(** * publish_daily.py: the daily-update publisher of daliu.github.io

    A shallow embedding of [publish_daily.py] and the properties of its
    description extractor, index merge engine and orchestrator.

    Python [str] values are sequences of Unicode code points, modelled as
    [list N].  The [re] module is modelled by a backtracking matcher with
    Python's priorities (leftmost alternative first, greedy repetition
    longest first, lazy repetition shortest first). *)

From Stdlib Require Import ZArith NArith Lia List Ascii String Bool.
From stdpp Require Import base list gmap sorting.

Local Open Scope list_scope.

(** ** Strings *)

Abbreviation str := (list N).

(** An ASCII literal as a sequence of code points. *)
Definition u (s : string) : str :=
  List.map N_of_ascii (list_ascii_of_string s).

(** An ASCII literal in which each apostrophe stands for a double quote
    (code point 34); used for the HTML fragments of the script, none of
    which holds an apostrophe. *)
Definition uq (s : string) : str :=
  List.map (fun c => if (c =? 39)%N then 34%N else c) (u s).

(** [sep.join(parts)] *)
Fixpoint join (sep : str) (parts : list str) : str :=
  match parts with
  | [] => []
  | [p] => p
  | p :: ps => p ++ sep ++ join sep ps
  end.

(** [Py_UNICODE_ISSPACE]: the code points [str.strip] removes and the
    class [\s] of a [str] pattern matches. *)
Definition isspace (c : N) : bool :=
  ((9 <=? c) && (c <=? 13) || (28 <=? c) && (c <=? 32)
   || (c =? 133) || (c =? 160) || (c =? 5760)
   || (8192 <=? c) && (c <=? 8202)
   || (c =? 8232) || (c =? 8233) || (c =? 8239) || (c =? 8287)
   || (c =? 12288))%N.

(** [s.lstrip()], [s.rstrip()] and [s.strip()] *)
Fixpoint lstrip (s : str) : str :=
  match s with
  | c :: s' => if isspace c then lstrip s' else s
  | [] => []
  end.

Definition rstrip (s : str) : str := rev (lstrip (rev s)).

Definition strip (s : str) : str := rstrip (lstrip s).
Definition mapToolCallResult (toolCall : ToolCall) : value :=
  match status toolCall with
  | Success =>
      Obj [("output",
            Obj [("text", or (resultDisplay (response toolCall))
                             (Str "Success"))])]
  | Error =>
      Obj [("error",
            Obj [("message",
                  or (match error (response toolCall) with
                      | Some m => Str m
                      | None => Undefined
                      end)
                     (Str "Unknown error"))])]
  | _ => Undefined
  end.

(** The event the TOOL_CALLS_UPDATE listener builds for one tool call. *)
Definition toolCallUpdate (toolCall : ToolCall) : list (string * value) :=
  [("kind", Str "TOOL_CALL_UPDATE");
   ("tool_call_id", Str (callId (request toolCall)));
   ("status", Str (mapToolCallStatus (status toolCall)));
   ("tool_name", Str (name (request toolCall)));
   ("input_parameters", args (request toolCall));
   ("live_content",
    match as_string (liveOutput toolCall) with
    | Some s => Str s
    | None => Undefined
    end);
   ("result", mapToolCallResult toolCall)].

━━━━━━

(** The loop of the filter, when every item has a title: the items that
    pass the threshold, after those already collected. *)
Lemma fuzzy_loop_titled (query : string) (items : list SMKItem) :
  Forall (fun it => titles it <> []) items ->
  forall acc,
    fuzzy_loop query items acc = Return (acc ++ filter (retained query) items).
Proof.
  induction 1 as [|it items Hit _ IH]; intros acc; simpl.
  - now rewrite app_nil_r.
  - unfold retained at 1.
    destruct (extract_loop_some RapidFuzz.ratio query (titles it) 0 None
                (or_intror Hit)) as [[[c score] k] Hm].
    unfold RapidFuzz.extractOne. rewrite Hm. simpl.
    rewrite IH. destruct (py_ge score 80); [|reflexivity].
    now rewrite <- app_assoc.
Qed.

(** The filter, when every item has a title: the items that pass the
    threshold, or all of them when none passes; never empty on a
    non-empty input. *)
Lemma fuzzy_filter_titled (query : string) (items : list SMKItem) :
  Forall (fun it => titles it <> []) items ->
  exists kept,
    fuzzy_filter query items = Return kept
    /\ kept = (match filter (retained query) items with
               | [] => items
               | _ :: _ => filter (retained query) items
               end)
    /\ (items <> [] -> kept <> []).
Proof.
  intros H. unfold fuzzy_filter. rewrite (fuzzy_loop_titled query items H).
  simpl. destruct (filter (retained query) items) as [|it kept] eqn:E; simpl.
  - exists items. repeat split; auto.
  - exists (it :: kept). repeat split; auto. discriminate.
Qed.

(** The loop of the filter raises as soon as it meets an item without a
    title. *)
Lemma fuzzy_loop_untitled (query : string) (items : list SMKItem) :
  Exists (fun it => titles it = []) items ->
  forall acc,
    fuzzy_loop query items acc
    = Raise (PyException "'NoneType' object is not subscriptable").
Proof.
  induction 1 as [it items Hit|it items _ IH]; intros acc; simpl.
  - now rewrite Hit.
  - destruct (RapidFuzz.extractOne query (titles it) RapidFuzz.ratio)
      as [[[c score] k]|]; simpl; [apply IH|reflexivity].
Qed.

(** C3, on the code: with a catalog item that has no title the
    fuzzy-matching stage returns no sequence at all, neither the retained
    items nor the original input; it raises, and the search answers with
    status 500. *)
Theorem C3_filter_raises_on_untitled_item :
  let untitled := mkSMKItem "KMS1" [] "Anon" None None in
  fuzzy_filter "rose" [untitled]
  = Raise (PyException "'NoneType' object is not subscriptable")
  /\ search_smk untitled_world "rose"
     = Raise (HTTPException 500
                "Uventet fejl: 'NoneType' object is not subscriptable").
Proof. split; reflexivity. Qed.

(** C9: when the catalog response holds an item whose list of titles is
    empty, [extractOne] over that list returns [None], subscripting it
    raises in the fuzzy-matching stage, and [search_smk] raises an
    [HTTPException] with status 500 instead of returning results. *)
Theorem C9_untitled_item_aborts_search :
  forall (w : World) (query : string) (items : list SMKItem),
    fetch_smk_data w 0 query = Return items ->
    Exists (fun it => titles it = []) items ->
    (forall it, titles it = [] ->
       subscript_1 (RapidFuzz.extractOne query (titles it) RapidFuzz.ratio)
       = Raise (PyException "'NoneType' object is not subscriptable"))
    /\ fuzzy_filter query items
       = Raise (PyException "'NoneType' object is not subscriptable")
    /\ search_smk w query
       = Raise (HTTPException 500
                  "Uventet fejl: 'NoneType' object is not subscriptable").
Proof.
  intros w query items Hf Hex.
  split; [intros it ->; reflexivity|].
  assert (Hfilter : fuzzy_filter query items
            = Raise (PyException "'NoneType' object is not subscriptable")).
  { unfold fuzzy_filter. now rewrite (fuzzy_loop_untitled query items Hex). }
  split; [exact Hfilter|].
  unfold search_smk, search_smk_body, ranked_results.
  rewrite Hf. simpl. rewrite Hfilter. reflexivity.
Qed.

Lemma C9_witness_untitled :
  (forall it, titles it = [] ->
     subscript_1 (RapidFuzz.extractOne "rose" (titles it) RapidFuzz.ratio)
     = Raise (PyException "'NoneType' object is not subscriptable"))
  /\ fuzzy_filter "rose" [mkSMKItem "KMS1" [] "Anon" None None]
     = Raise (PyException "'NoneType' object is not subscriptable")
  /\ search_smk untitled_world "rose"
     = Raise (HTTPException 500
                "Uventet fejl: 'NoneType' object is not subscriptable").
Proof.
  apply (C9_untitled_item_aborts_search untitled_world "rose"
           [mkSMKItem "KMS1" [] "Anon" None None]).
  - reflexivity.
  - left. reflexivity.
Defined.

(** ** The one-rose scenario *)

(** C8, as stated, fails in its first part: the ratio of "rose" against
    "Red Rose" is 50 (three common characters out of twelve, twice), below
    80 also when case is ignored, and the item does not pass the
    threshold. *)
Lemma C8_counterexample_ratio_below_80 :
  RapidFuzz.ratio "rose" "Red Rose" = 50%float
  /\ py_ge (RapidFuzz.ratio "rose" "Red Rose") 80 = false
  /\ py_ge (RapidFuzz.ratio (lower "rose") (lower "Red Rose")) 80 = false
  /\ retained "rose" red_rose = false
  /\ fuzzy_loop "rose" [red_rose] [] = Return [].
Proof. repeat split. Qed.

━━━━━━

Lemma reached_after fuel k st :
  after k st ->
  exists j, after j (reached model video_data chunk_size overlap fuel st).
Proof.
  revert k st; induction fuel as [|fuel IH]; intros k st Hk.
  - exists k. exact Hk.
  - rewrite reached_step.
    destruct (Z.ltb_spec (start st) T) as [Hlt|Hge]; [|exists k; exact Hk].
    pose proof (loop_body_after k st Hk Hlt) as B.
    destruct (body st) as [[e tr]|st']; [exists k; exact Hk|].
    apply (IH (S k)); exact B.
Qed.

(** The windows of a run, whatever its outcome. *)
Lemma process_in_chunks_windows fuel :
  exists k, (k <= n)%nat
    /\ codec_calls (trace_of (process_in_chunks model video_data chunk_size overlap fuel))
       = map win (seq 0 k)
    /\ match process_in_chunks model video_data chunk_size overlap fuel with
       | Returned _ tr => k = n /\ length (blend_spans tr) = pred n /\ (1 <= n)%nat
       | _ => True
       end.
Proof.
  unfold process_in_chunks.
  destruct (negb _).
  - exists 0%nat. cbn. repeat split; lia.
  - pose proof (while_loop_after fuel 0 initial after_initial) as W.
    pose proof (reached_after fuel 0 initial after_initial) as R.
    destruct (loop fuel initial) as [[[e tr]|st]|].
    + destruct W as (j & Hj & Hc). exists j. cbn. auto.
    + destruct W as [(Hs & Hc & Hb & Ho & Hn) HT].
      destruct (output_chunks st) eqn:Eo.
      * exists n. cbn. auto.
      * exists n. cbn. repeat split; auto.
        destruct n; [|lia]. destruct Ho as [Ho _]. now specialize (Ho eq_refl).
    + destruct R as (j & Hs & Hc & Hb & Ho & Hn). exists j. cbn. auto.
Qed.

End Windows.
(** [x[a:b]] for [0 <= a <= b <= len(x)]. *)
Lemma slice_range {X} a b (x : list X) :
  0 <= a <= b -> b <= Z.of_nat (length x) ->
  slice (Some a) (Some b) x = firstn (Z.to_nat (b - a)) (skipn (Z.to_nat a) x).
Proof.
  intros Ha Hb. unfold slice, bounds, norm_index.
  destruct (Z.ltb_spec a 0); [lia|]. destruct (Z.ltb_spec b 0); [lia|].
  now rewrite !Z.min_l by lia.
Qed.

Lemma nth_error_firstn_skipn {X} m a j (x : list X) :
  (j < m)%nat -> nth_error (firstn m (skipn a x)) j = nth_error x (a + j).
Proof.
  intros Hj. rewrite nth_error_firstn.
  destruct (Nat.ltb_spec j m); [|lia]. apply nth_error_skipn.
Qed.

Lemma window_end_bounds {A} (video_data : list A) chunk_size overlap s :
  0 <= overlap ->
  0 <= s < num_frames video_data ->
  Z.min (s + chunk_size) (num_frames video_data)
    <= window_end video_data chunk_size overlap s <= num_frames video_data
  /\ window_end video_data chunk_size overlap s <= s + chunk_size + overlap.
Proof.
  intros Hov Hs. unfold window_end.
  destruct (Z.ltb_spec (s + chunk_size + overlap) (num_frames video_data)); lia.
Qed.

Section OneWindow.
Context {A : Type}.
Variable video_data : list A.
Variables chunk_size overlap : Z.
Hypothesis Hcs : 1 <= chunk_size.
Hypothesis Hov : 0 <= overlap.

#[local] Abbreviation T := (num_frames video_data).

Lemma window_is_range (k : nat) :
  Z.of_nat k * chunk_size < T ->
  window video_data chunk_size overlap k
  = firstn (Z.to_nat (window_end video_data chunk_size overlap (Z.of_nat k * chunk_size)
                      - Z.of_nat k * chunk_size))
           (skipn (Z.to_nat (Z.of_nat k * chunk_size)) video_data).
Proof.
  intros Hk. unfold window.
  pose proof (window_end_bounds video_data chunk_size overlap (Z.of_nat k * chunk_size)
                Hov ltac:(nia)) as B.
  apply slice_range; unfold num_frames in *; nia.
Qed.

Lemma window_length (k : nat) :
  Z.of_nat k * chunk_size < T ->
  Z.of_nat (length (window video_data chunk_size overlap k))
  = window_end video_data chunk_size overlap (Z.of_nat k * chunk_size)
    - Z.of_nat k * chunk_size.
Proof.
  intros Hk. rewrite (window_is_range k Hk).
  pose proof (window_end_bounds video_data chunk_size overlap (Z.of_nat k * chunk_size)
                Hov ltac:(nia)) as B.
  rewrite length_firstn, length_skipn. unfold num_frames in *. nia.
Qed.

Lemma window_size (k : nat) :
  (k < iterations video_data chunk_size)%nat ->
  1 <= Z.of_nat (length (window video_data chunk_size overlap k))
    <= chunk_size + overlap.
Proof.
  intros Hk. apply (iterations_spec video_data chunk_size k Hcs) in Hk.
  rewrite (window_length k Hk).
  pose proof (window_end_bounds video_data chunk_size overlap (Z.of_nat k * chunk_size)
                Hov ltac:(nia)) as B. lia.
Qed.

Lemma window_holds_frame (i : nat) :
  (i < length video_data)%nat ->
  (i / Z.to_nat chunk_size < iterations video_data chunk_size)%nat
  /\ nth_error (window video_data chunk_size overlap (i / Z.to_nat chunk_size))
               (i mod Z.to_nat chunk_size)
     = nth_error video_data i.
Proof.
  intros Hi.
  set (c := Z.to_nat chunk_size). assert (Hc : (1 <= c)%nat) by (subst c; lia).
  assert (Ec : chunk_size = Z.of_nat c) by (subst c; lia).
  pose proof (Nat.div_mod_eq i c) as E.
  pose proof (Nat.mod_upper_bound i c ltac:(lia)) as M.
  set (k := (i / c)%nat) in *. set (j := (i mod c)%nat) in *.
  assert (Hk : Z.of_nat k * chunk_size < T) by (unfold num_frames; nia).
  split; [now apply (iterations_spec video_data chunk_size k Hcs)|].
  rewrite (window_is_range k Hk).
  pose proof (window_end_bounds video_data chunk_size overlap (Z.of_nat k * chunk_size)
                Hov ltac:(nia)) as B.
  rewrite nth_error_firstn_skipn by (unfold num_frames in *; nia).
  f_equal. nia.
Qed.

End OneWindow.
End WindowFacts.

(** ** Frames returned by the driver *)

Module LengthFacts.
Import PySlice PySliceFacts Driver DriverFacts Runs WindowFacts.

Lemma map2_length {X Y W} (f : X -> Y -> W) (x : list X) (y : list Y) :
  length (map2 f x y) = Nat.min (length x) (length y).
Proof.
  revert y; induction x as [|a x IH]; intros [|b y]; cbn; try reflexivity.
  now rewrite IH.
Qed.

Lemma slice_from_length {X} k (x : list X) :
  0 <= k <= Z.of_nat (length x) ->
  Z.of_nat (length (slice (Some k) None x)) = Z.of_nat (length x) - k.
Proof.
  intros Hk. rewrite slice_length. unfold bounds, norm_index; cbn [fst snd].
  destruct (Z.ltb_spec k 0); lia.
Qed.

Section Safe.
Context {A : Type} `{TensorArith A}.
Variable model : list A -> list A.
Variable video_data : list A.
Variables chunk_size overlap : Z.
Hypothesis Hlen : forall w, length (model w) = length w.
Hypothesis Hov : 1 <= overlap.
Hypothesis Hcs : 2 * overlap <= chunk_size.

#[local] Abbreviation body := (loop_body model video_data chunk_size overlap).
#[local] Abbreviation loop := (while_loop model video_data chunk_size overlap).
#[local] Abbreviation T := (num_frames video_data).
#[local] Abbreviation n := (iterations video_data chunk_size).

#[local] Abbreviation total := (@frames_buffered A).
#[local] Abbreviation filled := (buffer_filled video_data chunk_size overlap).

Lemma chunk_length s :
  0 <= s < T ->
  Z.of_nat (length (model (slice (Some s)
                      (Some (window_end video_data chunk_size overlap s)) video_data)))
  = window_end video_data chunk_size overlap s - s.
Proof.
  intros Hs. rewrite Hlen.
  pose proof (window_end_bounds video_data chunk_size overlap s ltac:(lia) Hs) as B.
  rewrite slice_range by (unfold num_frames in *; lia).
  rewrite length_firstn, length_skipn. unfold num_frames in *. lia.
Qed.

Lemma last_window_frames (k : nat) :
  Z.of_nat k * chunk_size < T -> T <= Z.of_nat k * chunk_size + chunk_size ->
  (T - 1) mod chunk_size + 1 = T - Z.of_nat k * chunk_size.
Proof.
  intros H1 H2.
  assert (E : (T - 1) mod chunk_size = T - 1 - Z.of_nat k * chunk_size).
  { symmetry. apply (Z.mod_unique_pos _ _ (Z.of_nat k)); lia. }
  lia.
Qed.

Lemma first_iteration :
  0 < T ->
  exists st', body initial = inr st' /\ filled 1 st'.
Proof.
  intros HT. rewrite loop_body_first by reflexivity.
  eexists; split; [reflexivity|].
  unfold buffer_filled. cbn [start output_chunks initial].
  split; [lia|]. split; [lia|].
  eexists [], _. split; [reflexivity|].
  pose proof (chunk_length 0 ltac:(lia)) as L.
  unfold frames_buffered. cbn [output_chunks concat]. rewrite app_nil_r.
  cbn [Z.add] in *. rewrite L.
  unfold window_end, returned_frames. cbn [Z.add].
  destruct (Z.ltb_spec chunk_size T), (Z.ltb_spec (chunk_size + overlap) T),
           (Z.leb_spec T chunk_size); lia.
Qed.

━━━━━━

**AIM OF THE TASK**. Could you set down, word for word, only the lines above from the line with "(** * publish_daily.py: the" to the line with "Definition rstrip (s", including both?

**COMPLETED TASK**.
(** * publish_daily.py: the daily-update publisher of daliu.github.io

    A shallow embedding of [publish_daily.py] and the properties of its
    description extractor, index merge engine and orchestrator.

    Python [str] values are sequences of Unicode code points, modelled as
    [list N].  The [re] module is modelled by a backtracking matcher with
    Python's priorities (leftmost alternative first, greedy repetition
    longest first, lazy repetition shortest first). *)

From Stdlib Require Import ZArith NArith Lia List Ascii String Bool.
From stdpp Require Import base list gmap sorting.

Local Open Scope list_scope.

(** ** Strings *)

Abbreviation str := (list N).

(** An ASCII literal as a sequence of code points. *)
Definition u (s : string) : str :=
  List.map N_of_ascii (list_ascii_of_string s).

(** An ASCII literal in which each apostrophe stands for a double quote
    (code point 34); used for the HTML fragments of the script, none of
    which holds an apostrophe. *)
Definition uq (s : string) : str :=
  List.map (fun c => if (c =? 39)%N then 34%N else c) (u s).

(** [sep.join(parts)] *)
Fixpoint join (sep : str) (parts : list str) : str :=
  match parts with
  | [] => []
  | [p] => p
  | p :: ps => p ++ sep ++ join sep ps
  end.

(** [Py_UNICODE_ISSPACE]: the code points [str.strip] removes and the
    class [\s] of a [str] pattern matches. *)
Definition isspace (c : N) : bool :=
  ((9 <=? c) && (c <=? 13) || (28 <=? c) && (c <=? 32)
   || (c =? 133) || (c =? 160) || (c =? 5760)
   || (8192 <=? c) && (c <=? 8202)
   || (c =? 8232) || (c =? 8233) || (c =? 8239) || (c =? 8287)
   || (c =? 12288))%N.

(** [s.lstrip()], [s.rstrip()] and [s.strip()] *)
Fixpoint lstrip (s : str) : str :=
  match s with
  | c :: s' => if isspace c then lstrip s' else s
  | [] => []
  end.

Definition rstrip (s : str) : str := rev (lstrip (rev s)).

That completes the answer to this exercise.